オリンピック
暇だな〜

ぼ〜としながら、天井を見上げる

ピンポーン!

ん…誰だ?こんな時間に

「はーい…」

鍵を開けてドアを開ける。すると、そこには…

「元気にしてる?」

ドアに頭をぶつける

「何をしてる?」「それは…こっちの台詞だって…」


「で、今日は何しに来たんだ?」「何か無いと来たら駄目なの?」

え!?

「いや…別に…そうじゃないけどな…」

何気に顔を紅くする。水月はこっちを見てにっこり笑う。水月はテレビの電源を入れ、チャンネルまわす

「何かあるのか?」「これよ!これ!」

テレビに映しだされているのは、オリンピックの映像だった

オリンピック…?

「何で、オリンピック何だ?」「あれ?知らなかった?」「何かあるのか?」

水月はため息をつく

「も〜覚えててあげなさいよ〜」「あ〜!」

手をポンと打つ

「茜ちゃんが出るんだっけ?」「そうよ…本当は覚えててでしょ?」

水月はしらーとこっちを見てくる

「いや…マジで忘れた」「茜が可愛そう…」「悪かったよ!俺が悪かったよー!」「解れば良いのよ。
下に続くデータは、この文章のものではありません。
Lemma tmr_groups_inv nif l w w' :
  igmp_inv w -> NoDup (map g_at l) -> Forall (fun g => g ∈ groups w nif) l ->
  foldl (igmp_tmr_group netif_output custom_free fuel ra nif) (Some w) l = Some w' -> igmp_inv w'.
Proof.
  revert w. induction l as [|g l IH]; intros w Hi Hn Hl H; [by injection H as <-|].
  apply Forall_cons in Hl as [Hg Hl]. apply NoDup_cons in Hn as [Hgl Hn]. cbn [foldl] in H.
  destruct (igmp_tmr_group _ _ _ _ nif (Some w) g) as [w1|] eqn:E.
  - destruct (tmr_group_inv _ _ _ _ Hi Hg E) as [Hi1 Hk]. apply (IH w1); auto. rewrite Forall_forall in *. intros h Hh.
    apply Hk; [auto|]. intros Eh. apply Hgl. rewrite <- Eh. by apply list_elem_of_fmap_2.
  - exfalso. clear -H. induction l; [done|auto].
Qed.

Lemma tmr_inv w w' : igmp_inv w -> igmp_tmr netif_output custom_free fuel ra w = Some w' -> igmp_inv w'.
Proof.
  unfold igmp_tmr. generalize (netif_list (w_netifs w)). intros l. revert w. induction l as [|n l IH]; intros w Hi H.
  { by injection H as <-. }
  cbn [foldl] in H. destruct (foldl (igmp_tmr_group _ _ _ _ n) (Some w) (groups w n)) as [w1|] eqn:E.
  - apply (IH w1); [|done]. eapply tmr_groups_inv; [exact Hi|apply (go_at _ (Hi n))| |exact E].
    apply Forall_forall. done.
  - exfalso. clear -H. induction l; [done|auto].
Qed.

(** *** Joining and leaving *)

(** An element of the pool that no list holds yet. *)
Definition fresh_group w : Prop :=
  let a := (memp_malloc (ps_pools (w_ps w)) MEMP_IGMP_GROUP).2 in
  a = NULL \/ forall n g, g ∈ groups w n -> g_at g <> a.

Lemma lookfor_spec w nif addr :
  match igmp_lookfor_group w nif addr with
  | Some g => g ∈ groups w nif /\ group_address g = addr
  | None => forall g, g ∈ groups w nif -> group_address g <> addr
  end.
Proof.
  unfold igmp_lookfor_group. destruct (List.find _ _) as [g|] eqn:E.
  - apply find_some in E as [H1 H2]. split; [by apply list_elem_of_In|by apply Z.eqb_eq].
  - intros g Hg. apply list_elem_of_In in Hg. apply (find_none _ _ E) in Hg. by apply Z.eqb_neq.
Qed.

(** The three outcomes of [igmp_lookup_group]. *)
Lemma lookup_spec w nif addr :
  let '(w', r) := igmp_lookup_group w nif addr in
  (exists g, r = Some g /\ w' = w /\ igmp_lookfor_group w nif addr = Some g) \/
  (r = None /\ forall n, groups w' n = groups w n) \/
  (exists a, r = Some (mk_group a addr 0 Non_member 0 0) /\ igmp_lookfor_group w nif addr = None /\
     a = (memp_malloc (ps_pools (w_ps w)) MEMP_IGMP_GROUP).2 /\ a <> NULL /\
     forall n, groups w' n = if decide (n = nif)
       then match groups w nif with [] => [mk_group a addr 0 Non_member 0 0] | h :: t => h :: mk_group a addr 0 Non_member 0 0 :: t end
       else groups w n).
Proof.
  unfold igmp_lookup_group. destruct (igmp_lookfor_group w nif addr) as [g|] eqn:E; [left; eauto|].
  destruct (memp_malloc _ _) as [ps a]. cbv zeta. destruct (Z.eqb_spec a NULL) as [->|Ha]; right; [by left|right].
  exists a. repeat split; auto. intros n. rewrite groups_set. done.
Qed.

Lemma insert_ok h g t :
  groups_ok (h :: t) -> (forall x, x ∈ h :: t -> g_at x <> g_at g /\ group_address x <> group_address g) -> group_typed g -> group_member g ->
  groups_ok (h :: g :: t).
Proof.
  intros [H1 H2 H3 [H4 H5]] Hf Ht Hm. cbn [map] in *. apply NoDup_cons in H1 as [N1 N2], H2 as [N3 N4].
  assert (Hg1 : g_at g ∉ map g_at (h :: t)).
  { intros (x & E & Hx)%list_elem_of_fmap. apply (proj1 (Hf x Hx)). congruence. }
  assert (Hg2 : group_address g ∉ map group_address (h :: t)).
  { intros (x & E & Hx)%list_elem_of_fmap. apply (proj2 (Hf x Hx)). congruence. }
  cbn [map] in Hg1, Hg2. rewrite not_elem_of_cons in Hg1, Hg2. apply Forall_cons in H3 as [T1 T2]. constructor.
  - cbn [map]. rewrite !NoDup_cons, not_elem_of_cons. clear Hf. destruct Hg1, Hg2. auto 6.
  - cbn [map]. rewrite !NoDup_cons, not_elem_of_cons. clear Hf. destruct Hg1, Hg2. auto 6.
  - constructor; [done|by constructor].
  - split; [done|by constructor].
Qed.

Lemma update_fresh a f h g t :
  g_at g = a -> (forall x, x ∈ h :: t -> g_at x <> a) -> update_at a f (h :: g :: t) = h :: f g :: t.
Proof.
  intros Eg Hf. unfold update_at. cbn [map]. rewrite (proj2 (Z.eqb_eq _ _) Eg), (proj2 (Z.eqb_neq (g_at h) a)) by (apply Hf; left).
  do 2 f_equal. rewrite <- (map_id t) at 2. apply map_ext_in. intros x Hx. apply list_elem_of_In in Hx.
  by rewrite (proj2 (Z.eqb_neq (g_at x) a)) by (apply Hf; by right).
Qed.

Lemma start_inv w nif : igmp_inv w -> igmp_inv (igmp_start igmp_mac_filter w nif).1.
Proof.
  intros Hi. unfold igmp_start. pose proof (lookup_spec w nif allsystems) as Hl.
  destruct (igmp_lookup_group w nif allsystems) as [w1 r]. destruct Hl as [(g & -> & -> & El)|[(-> & Hg)|(a & -> & El & _ & _ & Hg)]].
  - simpl. pose proof (lookfor_spec w nif allsystems) as Hs. rewrite El in Hs. destruct Hs as [Hin Ha].
    eapply inv_same; [intros n; apply filter_groups|]. eapply (inv_touches nif (g_at g)); [exact Hi| | |].
    + eapply touches_trans; [by apply (touches_upd nif (g_at g) (set_gstate Idle_member))|].
      by apply (touches_upd nif (g_at g) (fun g => set_guse (u8 (g_use g + 1)) g)).
    + intros h Hh _. pose proof (inv_typed _ _ _ Hi Hh) as [? ?]. split; simpl; [apply u8_range|lia].
    + intros h Hh E. exfalso. apply (member_not_allsystems _ _ _ Hi Hh).
      by rewrite (groups_at_inj _ _ _ (Hi nif) (tl_in _ _ Hh) Hin E).
  - simpl. by apply (inv_same w).
  - simpl. eapply inv_same; [intros n; apply filter_groups|]. intros n. rewrite !groups_upd, !Hg.
    destruct (decide (n = nif)) as [->|]; [|apply Hi]. rewrite !decide_True by done.
    pose proof (lookfor_spec w nif allsystems) as Hs. rewrite El in Hs. pose proof (go_head _ (Hi nif)) as Hh.
    destruct (groups w nif) as [|h t]; [|exfalso; apply (Hs h); [left|tauto]].
    cbn. rewrite Z.eqb_refl. cbn. rewrite Z.eqb_refl. constructor.
    + apply NoDup_singleton.
    + apply NoDup_singleton.
    + constructor; [|constructor]. split; simpl; [apply u8_range|lia].
    + split; [done|constructor].
Qed.
(** [udp_input(p, inp)] *)
Definition udp_input w (p inp : Z) : option (world X) :=
  let w := stats_inc S_udp F_recv w in
  if pb_len (pb (w_ps w) p) <? UDP_HLEN
  then pbuf_free_then (stats_inc S_udp F_drop (stats_inc S_udp F_lenerr w)) p
  else
    let g := current_dgram w p inp in
    let '(pcb, l, hit) := udp_search (udp_at w) g [] (udp_pcbs w) None in
    let w := set_udp_pcbs w l in
    let w := if (hit : bool) then stats_inc S_udp F_cachehit w else w in
    udp_deliver w p inp g pcb.

(** ** Output *)

(** The UDP header in the order the code writes it. *)
Definition udp_write_header (m : memory) (udphdr src dest len : Z) : memory :=
  let m := st16 m udphdr (lwip_htons src) in
  let m := st16 m (udphdr + 2) (lwip_htons dest) in
  let m := st16 m (udphdr + 6) 0 in
  st16 m (udphdr + 4) (lwip_htons len).

(** The header in [p], or in a new pbuf in front of it; [inr] is an error. *)
Definition udp_add_header w (p : Z) : option ((world X * Z) + (world X * Z)) :=
  let '(st, e) := pbuf_header (w_ps w) p UDP_HLEN in
  let w := set_wps w st in
  if negb (e =? 0) then
    match pbuf_alloc custom_free fuel (w_ps w) PBUF_IP UDP_HLEN PBUF_RAM with
    | None => None
    | Some (st, q) =>
        let w := set_wps w st in
        if q =? NULL then Some (inr (w, ERR_MEM))
        else if negb (pb_tot_len (pb (w_ps w) p) =? 0) then
          match pbuf_chain fuel (w_ps w) q p with
          | None => None
          | Some st => Some (inl (set_wps w st, q))
          end
        else Some (inl (w, q))
    end
  else Some (inl (w, p)).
解れば…」

しばらく二人で、オリンピックの中継を見る。しばらくして、水月がおもむろに立ち上がる

「ん…どうした?」「ちょっと、ベット借りて良い?」「お!やるのか?」

ミシ!

水月の拳が顔面を捉える

「馬鹿なこと…言わない!」「ずみません…」

そのまま後ろに倒れる。水月は、テレビに背を向けるようにして横になる

しばらくして、水泳の中継が始まる。水月を起こそうと思ったが、気持ち良さそうに寝ていたのでやめておいた

茜ちゃんが映しだされる。一通り紹介があった後、競技が始まる。茜ちゃんは、凄い速さで泳ぎ始める

お!前より速くなってないか?

くるっと回り、ターンをしてさらに加速する。そして、そのまま一位でゴールする

なんだか…凄いな〜

茜ちゃんが表所代の一番高い所にあがる。その首には金メダルがさがっている

『涼宮選手…おめでとう御座います。この気持ちを誰に伝えたいですか?』

茜ちゃんはゆっくりと目を瞑り、そしてゆっくりと開ける

『このことは、私の憧れの人に伝えたいです…』『憧れの人ですか…?それは誰ですか?』

『それは、何時も私の先を泳いでいるんです。私がいくら泳いでも、絶対にその人には追い付けないでん…』

『誰ですか?それは…』

茜ちゃんはゆっくりと首を振る

水月の事だってことは、すぐに解った。ベットの上で寝ている水月の方を見る

「水月…聞いてたか?」

そういってふっと笑い、立ち上がってタオルを取りに行く。そして、水月の上にそっとのせる

何も言わず、テレビの前に座る。しばらくして、水月がタオルを持ってやって来る

「茜ちゃん…頑張ってな」「そうね…」「あれ…?寝てたんじゃないのか?」

悪戯ぽく笑いながらいう。水月は紅い顔をしながら、俺目掛けてタオルを投げつける

「もー!そんな事どうでも良いでしょ!」「そうだな…腹減ったなー何か食いに行くかー」「そうね…」

「帰りに、茜ちゃんにお祝いの品でも買うかな…。水月も買うだろ?」「え!?」

水月は困った顔をする。そんな水月の頭をポンと叩く

「茜ちゃんの言葉、聞いてなかったのか?」

水月は首を横に振る

「だろ?だったら…。ま、無理にとはいわないがな…」

水月は、しばらく下を向いたまま立ちつくす

「どうする?買う、買わない、3、2、1、はい!」「か、買う…」「よし!行こうぜ!」

水月と一緒に部屋から出る。そして、茜ちゃんが帰って来たのは、それからまもなくしてからだった…

出迎えに行ったのは、俺、涼宮、孝之…そして水月である。